Нет смысла пересказывать весь дальнейший сюжет, скажу только, что Существо переживало вместе со мной, и даже больше. Меня волновали собственные несчастья, его заботило человечество в целом. Я чувствовал его огорчение по поводу России и нашего города в частности, хотя, возможно, это были его мысли и чувства, но одновременно и моими, наши общие. Так опытный учитель спрашивает совета у непоседы, добиваясь, чтобы он обеими ногами встал на пути истинный. Конец фильма я встретил в полном изнеможении, но что странно. Вся жизнь моя, показанная целиком, длилась не долее секунды. Один миг. Я даже подумал, а есть ли время на этом свете? В смысле – на том. Я искренне поблагодарил учителя за урок и услышал, что меня ждет сюрприз. Тут вокруг как бы сгустился туман, большое облако, которое медленно ко мне приближалось. Без сомнения, наступал решающий момент. До соединения с этим туманом я еще мог вернуться к земной жизни, но теперь? Ничего себе, сюрприз. Не успел я пошутить по этому поводу, как среди тумана возникла светящаяся точка.
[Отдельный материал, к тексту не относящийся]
(** * The distributed ARP table of batman-adv (distributed-arp-table.c)

    A shallow embedding of the local entry cache, of the candidate selection
    on the DHT ring and of the dissemination loop, followed by the properties
    of the code that the specification states.

    Conventions.
    - A [uint32_t] is a [Z] in [0, 2^32); every C operation that can leave the
      range is followed by [u32].
    - An [__be32] address is the number whose big-endian bytes are the four
      bytes in memory, so [key[0]] is its most significant byte.
    - A hardware address (6 bytes) is the number with those big-endian bytes;
      [memcmp] equality on it is equality of numbers.
    - A NULL pointer is [None]; reading through it is the outcome [Oops].
    - Reference counters are [atomic_t]; they are modelled as unbounded [Z]
      because no path below moves one by more than a handful of units. *)

From stdpp Require Import base list functions.
From Stdlib Require Import ZArith Lia.

Local Open Scope Z_scope.

(** ** Outcomes of code that may dereference NULL *)

Inductive result (A : Type) : Type :=
| Ok (a : A)
| Oops.
Arguments Ok {A} a.
Arguments Oops {A}.

Definition bind {A B : Type} (r : result A) (k : A -> result B) : result B :=
  match r with
  | Ok a => k a
  | Oops => Oops
  end.

Notation "'do' x <- r ; k" := (bind r (fun x => k))
  (at level 10, x name, r at level 100, k at level 200).

(** ** Machine integers *)

Definition u32 (z : Z) : Z := z mod 2 ^ 32.

(** Modelled from the spec: the typedef [batadv_dat_addr_t] and the macro
    [BATADV_DAT_ADDR_MAX] live in types.h, which is not part of the sources.
    The spec fixes the ring width to the full 32-bit unsigned space, so the
    address type is [uint32_t] and its largest value is all ones. *)
Definition BATADV_DAT_ADDR_MAX : Z := 2 ^ 32 - 1.

(** Modelled from the spec: [BATADV_DAT_CANDIDATES_NUM] (main.h) is the
    candidate count K, for which the spec gives 3. *)
Definition BATADV_DAT_CANDIDATES_NUM : nat := 3%nat.
(** The same on every container that has values: after [add_sample] the
    value array is one entry short. *)
Lemma add_sample_breaks_invariant (self self' : sampling.t) (v : vec)
    (sample : option vec) (draw : vec) :
  invariant self = true → sampling._values self = Some v →
  sampling.add_sample self sample draw = Ok self' →
  sampling.M self' = sampling.M self + 1
  ∧ sampling._values self' = Some v
  ∧ invariant self' = false.
Proof.
  unfold invariant. intros Hinv Hv. rewrite Hv in Hinv.
  apply andb_true_iff in Hinv as [_ Hlen%shape1_spec].
  unfold sampling.add_sample.
  intros (s' & _ & (a & _ & (a' & _ & [= <-])%bind_eq_Ok)%bind_eq_Ok)%bind_eq_Ok.
  simpl. rewrite Hv. split; [reflexivity|]. split; [reflexivity|].
  apply andb_false_iff. right. unfold shape1.
  apply Z.eqb_neq. lia.
Qed.

(** ** C6: saving and loading *)

Lemma dict_array (self : sampling.t) (a : mat) :
  sampling._array self = Some a →
  sampling.__dict__ self !! "_array" = Some (JArr2 a).
Proof.
  intros Ha. unfold sampling.__dict__. rewrite Ha.
  destruct (sampling._values self), (sampling._bounds self);
    unfold NumpyEncoder1, NumpyEncoder2; simplify_map_eq; reflexivity.
Qed.

Lemma dict_values (self : sampling.t) :
  sampling.__dict__ self !! "_values" = JArr1 <$> sampling._values self.
Proof.
  unfold sampling.__dict__.
  destruct (sampling._array self), (sampling._values self), (sampling._bounds self);
    unfold NumpyEncoder1, NumpyEncoder2; simplify_map_eq; reflexivity.
Qed.

Lemma init_fields (M m : Z) (debug : bool) (draw : mat) (self : sampling.t) :
  sampling.__init__ M m debug draw = Ok self →
  self = sampling.mk "sampling" M m (Some draw) None None debug ∧ 0 < M ∧ 0 < m.
Proof.
  unfold sampling.__init__, assert.
  destruct (Z.ltb_spec 0 M); [|discriminate].
  destruct (Z.ltb_spec 0 m); [|discriminate].
  simpl. intros [= <-]. auto.
Qed.

(** C6 as stated fails: the constructor has already drawn samples, so a
    freshly constructed container refuses the record unless [overwrite] is
    set. *)
Lemma C6_fresh_container_refuses_load :
  ∃ (s t : sampling.t) (data : gmap string jvalue),
    sampling.__init__ 1 1 true [[f1]] = Ok s
    ∧ sampling.save s "samples.json" = Ok data
    ∧ sampling.__init__ 1 1 true [[f0]] = Ok t
    ∧ sampling.load t data false
      = Raise (AttributeError "Samples already exist. Use overwrite=True to overwrite them").
Proof.
  eexists _, _, _.
  split; [vm_compute; reflexivity|].
  split; [reflexivity|].
  split; [vm_compute; reflexivity|].
  unfold sampling.load. rewrite (dict_array _ [[f1]]) by reflexivity.
  reflexivity.
Qed.

(** C6, amended.  For a container whose coordinate array has shape
    [(M, m)], saving it and loading the record with [overwrite=True] into a
    freshly constructed container of the same [(M, m)] succeeds, and the
    loaded container holds the same coordinate array and the same value
    array (none if the original has none). *)
Theorem C6_roundtrip_with_overwrite
    (self target : sampling.t) (a : mat) (filename : string)
    (debug : bool) (draw : mat) :
  sampling._array self = Some a →
  shape2 a (sampling.M self) (sampling.m self) = true →
  sampling.__init__ (sampling.M self) (sampling.m self) debug draw = Ok target →
  ∃ (data : gmap string jvalue) (target' : sampling.t),
    sampling.save self filename = Ok data
    ∧ sampling.load target data true = Ok target'
    ∧ sampling._array target' = Some a
    ∧ sampling._values target' = sampling._values self
    ∧ sampling.M target' = sampling.M self
    ∧ sampling.m target' = sampling.m self.
Proof.
  intros Ha Hshape Hinit.
  apply init_fields in Hinit as (-> & _ & _).
  exists (sampling.__dict__ self).
  unfold sampling.save, sampling.load.
  rewrite (dict_array self a Ha). simpl.
  rewrite Hshape. simpl. rewrite dict_values.
  destruct (sampling._values self) as [v|]; simpl;
    eexists; (split; [reflexivity|]); (split; [reflexivity|]);
    repeat split; reflexivity.
Qed.

Lemma C6_roundtrip_with_overwrite_witness :
  let self := sampling.mk "sampling" 2 1 (Some [[f1]; [f0]]) (Some [f0; f1]) None true in
  ∃ (data : gmap string jvalue) (target' : sampling.t),
    sampling.save self "samples.json" = Ok data
    ∧ sampling.load (sampling.mk "sampling" 2 1 (Some [[f0]; [f0]]) None None false)
        data true = Ok target'
    ∧ sampling._array target' = Some [[f1]; [f0]]
    ∧ sampling._values target' = Some [f0; f1]
    ∧ sampling.M target' = 2
    ∧ sampling.m target' = 1.
Proof.
  intros self.
  apply (C6_roundtrip_with_overwrite self _ [[f1]; [f0]] "samples.json"
           false [[f0]; [f0]]).
  - reflexivity.
  - reflexivity.
  - reflexivity.
Defined.

(** ** C2: the array objects that the accessors return *)

Section aliasing.
Context `{Functional} `{Numpy}.

(** A write through the array object that owns a buffer, or through a
    column view of it, is the same assignment on the owner's contents, at
    the column shifted by the start of the view. *)
Lemma write2_Base (σ σ' : gmap nat refs.buffer) (l i j : nat) (x : F) :
  refs.write2 σ (refs.Base l) i j x = Ok σ' →
  ∃ a a', refs.read2 σ (refs.Base l) = Ok a
          ∧ setitem2 a i j x = Ok a'
          ∧ refs.read2 σ' (refs.Base l) = Ok a'.
Proof.
  simpl. destruct (σ !! l) as [[v|a]|] eqn:Hl; try discriminate.
  destruct (setitem2 a i j x) as [a'|e] eqn:Hset; simpl; [|discriminate].
  intros [= <-]. exists a, a'. rewrite lookup_insert_eq. auto.
Qed.

Lemma write2_ColsView (σ σ' : gmap nat refs.buffer) (l lo hi i j : nat) (x : F) :
  refs.write2 σ (refs.ColsView l lo hi) i j x = Ok σ' →
  ∃ a a', refs.read2 σ (refs.Base l) = Ok a
          ∧ setitem2 a i (lo + j) x = Ok a'
          ∧ refs.read2 σ' (refs.Base l) = Ok a'.
Proof.
  simpl. destruct (σ !! l) as [[v|a]|] eqn:Hl; try discriminate.
  case_bool_decide; [|discriminate].
  destruct (setitem2 a i (lo + j) x) as [a'|e] eqn:Hset; simpl; [|discriminate].
  intros [= <-]. exists a, a'. rewrite lookup_insert_eq. auto.
Qed.

Lemma write1_Base (σ σ' : gmap nat refs.buffer) (l i : nat) (x : F) :
  refs.write1 σ (refs.Base l) i x = Ok σ' →
  ∃ v v', refs.read1 σ (refs.Base l) = Ok v
          ∧ setitem v i x = Ok v'
          ∧ refs.read1 σ' (refs.Base l) = Ok v'
          ∧ ∀ l', l' ≠ l → σ' !! l' = σ !! l'.
Proof.
  simpl. destruct (σ !! l) as [[v|a]|] eqn:Hl; try discriminate.
  destruct (setitem v i x) as [v'|e] eqn:Hset; simpl; [|discriminate].
  intros [= <-]. exists v, v'. rewrite lookup_insert_eq.
  split; [reflexivity|]. split; [exact Hset|]. split; [reflexivity|].
  intros l' Hne. apply lookup_insert_ne. congruence.
Qed.

(** What [estimation] and [partition] return, object by object. *)
Lemma estimation_objects (σ σ1 : gmap nat refs.buffer) (e e' : refs.engine_obj)
    (U S' : refs.ndarray) :
  refs.estimation σ e = Ok ((U, S'), e', σ1) →
  ∃ lU lS, U = refs.Base lU ∧ S' = refs.Base lS ∧ lU ≠ lS
           ∧ refs._eigenvectors e' = Some U
           ∧ refs._eigenvalues e' = Some S'
           ∧ is_Some (σ1 !! lU) ∧ is_Some (σ1 !! lS).
Proof.
  unfold refs.estimation.
  destruct (refs.engine_contents σ e) as [c|?]; simpl; [|discriminate].
  destruct (ASFEniCSx.estimation c) as [[[Uv Sv] c']|?]; simpl; [|discriminate].
  set (p := match refs.gradients e with
            | Some _ => _
            | None => _
            end).
  destruct p as [g σ0]. unfold refs.alloc.
  set (lS := fresh (dom σ0)).
  set (σa := <[lS := refs.Buf1 Sv]> σ0).
  set (lU := fresh (dom σa)).
  intros [= <- <- <- <-]. exists lU, lS.
  assert (σa !! lU = None) as HUn by apply not_elem_of_dom, is_fresh.
  assert (lU ≠ lS) as Hne.
  { intros Heq. rewrite Heq in HUn. unfold σa in HUn.
    rewrite lookup_insert_eq in HUn. discriminate. }
  split; [reflexivity|]. split; [reflexivity|]. split; [exact Hne|].
  split; [reflexivity|]. split; [reflexivity|]. split.
  - rewrite lookup_insert_eq. eauto.
  - rewrite lookup_insert_ne by congruence. unfold σa.
    rewrite lookup_insert_eq. eauto.
Qed.

Lemma partition_objects (σ : gmap nat refs.buffer) (e e' : refs.engine_obj)
    (n : Z) (W1 W2 : refs.ndarray) :
  refs.partition σ e n = Ok ((W1, W2), e') →
  ∃ l lo mid hi, refs._eigenvectors e = Some (refs.Base l)
                 ∧ refs._eigenvectors e' = Some (refs.Base l)
                 ∧ W1 = refs.ColsView l lo mid
                 ∧ W2 = refs.ColsView l mid hi
                 ∧ lo = 0%nat
                 ∧ refs.W1 e' = Some W1.
Proof.
  unfold refs.partition.
  destruct (refs.engine_contents σ e) as [c|?]; simpl; [|discriminate].
  destruct (ASFEniCSx.partition c n) as [?|?]; simpl; [|discriminate].
  destruct (refs._eigenvectors e) as [[l| |]|]; try discriminate.
  destruct (σ !! l) as [[?|W]|]; simpl; try discriminate.
  intros [= <- <- <-]. eexists l, _, _, _. repeat split; reflexivity.
Qed.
– Мама! Мамочка моя! Родная, – детская любовь полыхнула во мне, и я слепо устремился к ней навстречу. Это же мама!
Но она меня остановила. Наш разговор проходил без слов. Подробности не для вас, скажу только, мама хотела, чтобы я вернулся. Зачем, мама? Так надо. Оказывается, я еще не выполнил задачи, мой путь не окончен. Что от меня требуется? Я должен сам это понять и решить, на то и задача. Мама, мамочка! Я не хочу тебя покидать! Мы скоро увидимся, ответила она, и растворилась в тумане. Не успел ей даже сказать до свидания. Я так расстроился, что слезы брызнули из глаз. И затрещали ребра. Мне делали закрытый массаж сердца.
– Плачет! – воскликнул кто-то.
– Слава богу, очнулся, – ответил кто-то другой.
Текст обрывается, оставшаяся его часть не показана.